*Aim of the task*. Take the data below and copy exactly the lines starting at the one with "intros Hg Hs Hcmp." and finishing at the one with "else Ok (length", both included.

*Records for the task*.
(** [find_inc] and [find_adj] cut the list where the new interval belongs. *)
Lemma find_with_ok cmp m start :
  gapped (-1) m → 0 <= start → (∀ e, e < start → cmp e start = true) →
  ∃ l1 l2, m = l1 ++ l2 ∧ find_with cmp m start = Ok (length l1) ∧
    (l1 = [] ∨ cmp (last_end (-1) l1) start = true) ∧
    match l2 with [] => True | (s, l) :: _ => start <= s ∨ (s < start ∧ cmp (s + l) start = false) end.
Proof.
  intros Hg Hs Hcmp. destruct (lower_bound_split _ _ start Hg) as (l1 & l2 & -> & E & Hb & Hh).
  unfold find_with. rewrite E. destruct l1 as [|x l1 _] using rev_ind.
  { exists [], l2. repeat split; [by left|]. destruct l2 as [|[s l] l2]; [done|by left]. }
  destruct x as [s l]. apply gapped_app in Hg as [Hg1 Hg2]. pose proof Hg1 as (Hg0 & Hl1 & Hl2 & Hl3 & _)%gapped_app.
  rewrite last_end_app in Hg2. simpl in Hg2. apply Forall_app in Hb as [Hb Hx]. apply Forall_cons in Hx as [Hx _]. simpl in Hx.
  rewrite length_app. simpl length. rewrite (proj2 (Nat.eqb_neq (length l1 + 1) 0)) by lia.
  assert (iter ((l1 ++ [(s, l)]) ++ l2) (length l1 + 1 - 1) = Ok (s, l)) as Eq.
  { rewrite <- app_assoc. replace (length l1 + 1 - 1)%nat with (length l1) by lia. apply iter_mid. }
  assert (u64 (s + l) = s + l) as Eu.
  { apply u64_small. pose proof (last_end_ge _ _ Hg0). unfold T_max in *. lia. }
  assert (∀ past : bool, (past = false → match l2 with [] => False | (s', _) :: _ => start = s' end) →
    ∃ k1 k2, (l1 ++ [(s, l)]) ++ l2 = k1 ++ k2 ∧
      (if past then '(s', l') ← Ok (s, l);
         Ok (if cmp (u64 (s' + l')) start then (length l1 + 1)%nat else (length l1 + 1 - 1)%nat)
       else Ok (length l1 + 1)%nat) = Ok (length k1) ∧
      (k1 = [] ∨ cmp (last_end (-1) k1) start = true) ∧
      match k2 with [] => True | (s', l') :: _ => start <= s' ∨ (s' < start ∧ cmp (s' + l') start = false) end) as Hmain.
  { intros past Hp. assert (length l1 + 1 = length (l1 ++ [(s, l)]))%nat as El by (rewrite length_app; simpl; lia).
    destruct past; cbn [mbind res_bind]; [rewrite Eu; destruct (cmp (s + l) start) eqn:Ec|].
    - exists (l1 ++ [(s, l)]), l2. rewrite El. split; [done|]. split; [done|]. split; [right; by rewrite last_end_app|].
      destruct l2 as [|[s' l'] l2]; [done|by left].
    - exists l1, ((s, l) :: l2). rewrite <- app_assoc. split; [done|]. split; [f_equal; lia|].
      split; [|by right]. right. apply Hcmp. lia.
    - exists (l1 ++ [(s, l)]), l2. rewrite El. specialize (Hp eq_refl). destruct l2 as [|[s' l'] l2]; [done|].
      split; [done|]. split; [done|]. split; [|left; lia]. right. rewrite last_end_app. simpl. apply Hcmp. simpl in Hg2. lia. }
  rewrite Eq. destruct l2 as [|[s' l'] l2].
  - rewrite (proj2 (Nat.eqb_eq _ _)) by (rewrite !length_app; simpl; lia). exact (Hmain true ltac:(done)).
  - rewrite (proj2 (Nat.eqb_neq _ _)) by (rewrite !length_app; simpl; lia).
    assert (iter ((l1 ++ [(s, l)]) ++ (s', l') :: l2) (length l1 + 1) = Ok (s', l')) as ->.
    { replace (length l1 + 1)%nat with (length (l1 ++ [(s, l)])) by (rewrite length_app; simpl; lia). apply iter_mid. }
    apply (Hmain (s' >? start)). intros Hp. rewrite Z.gtb_ltb in Hp. apply Z.ltb_ge in Hp. lia.
Qed.

Lemma find_inc_ok m start :
  gapped (-1) m → 0 <= start →
  ∃ l1 l2, m = l1 ++ l2 ∧ find_inc m start = Ok (length l1) ∧ last_end (-1) l1 <= start ∧
    match l2 with [] => True | (s, l) :: _ => start < s + l end.
Proof.
  intros Hg Hs. destruct (find_with_ok Z.leb m start Hg Hs) as (l1 & l2 & -> & E & H1 & H2); [intros; lia|].
  exists l1, l2. split; [done|]. split; [exact E|]. split; [destruct H1 as [->|H1]; simpl; lia|].
  destruct l2 as [|[s l] l2]; [done|]. apply gapped_app in Hg as [_ Hg]. simpl in Hg. lia.
Qed.

Lemma find_adj_ok m start :
  gapped (-1) m → 0 <= start →
  ∃ l1 l2, m = l1 ++ l2 ∧ find_adj m start = Ok (length l1) ∧ last_end (-1) l1 < start ∧
    match l2 with [] => True | (s, l) :: _ => start <= s + l end.
Proof.
  intros Hg Hs. destruct (find_with_ok Z.ltb m start Hg Hs) as (l1 & l2 & -> & E & H1 & H2); [intros; lia|].
  exists l1, l2. split; [done|]. split; [exact E|]. split; [destruct H1 as [->|H1]; simpl; lia|].
  destruct l2 as [|[s l] l2]; [done|]. apply gapped_app in Hg as [_ Hg]. simpl in Hg. lia.
Qed.

Lemma end_mid (l1 l2 : list (Z * Z)) :
  (length l1 =? length (l1 ++ l2))%nat = match l2 with [] => true | _ => false end.
Proof.
  rewrite length_app. destruct l2; simpl; [rewrite Nat.add_0_r; apply Nat.eqb_refl|apply Nat.eqb_neq; lia].
Qed.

*Expected output*.
  intros Hg Hs Hcmp. destruct (lower_bound_split _ _ start Hg) as (l1 & l2 & -> & E & Hb & Hh).
  unfold find_with. rewrite E. destruct l1 as [|x l1 _] using rev_ind.
  { exists [], l2. repeat split; [by left|]. destruct l2 as [|[s l] l2]; [done|by left]. }
  destruct x as [s l]. apply gapped_app in Hg as [Hg1 Hg2]. pose proof Hg1 as (Hg0 & Hl1 & Hl2 & Hl3 & _)%gapped_app.
  rewrite last_end_app in Hg2. simpl in Hg2. apply Forall_app in Hb as [Hb Hx]. apply Forall_cons in Hx as [Hx _]. simpl in Hx.
  rewrite length_app. simpl length. rewrite (proj2 (Nat.eqb_neq (length l1 + 1) 0)) by lia.
  assert (iter ((l1 ++ [(s, l)]) ++ l2) (length l1 + 1 - 1) = Ok (s, l)) as Eq.
  { rewrite <- app_assoc. replace (length l1 + 1 - 1)%nat with (length l1) by lia. apply iter_mid. }
  assert (u64 (s + l) = s + l) as Eu.
  { apply u64_small. pose proof (last_end_ge _ _ Hg0). unfold T_max in *. lia. }
  assert (∀ past : bool, (past = false → match l2 with [] => False | (s', _) :: _ => start = s' end) →
    ∃ k1 k2, (l1 ++ [(s, l)]) ++ l2 = k1 ++ k2 ∧
      (if past then '(s', l') ← Ok (s, l);
         Ok (if cmp (u64 (s' + l')) start then (length l1 + 1)%nat else (length l1 + 1 - 1)%nat)
       else Ok (length l1 + 1)%nat) = Ok (length k1) ∧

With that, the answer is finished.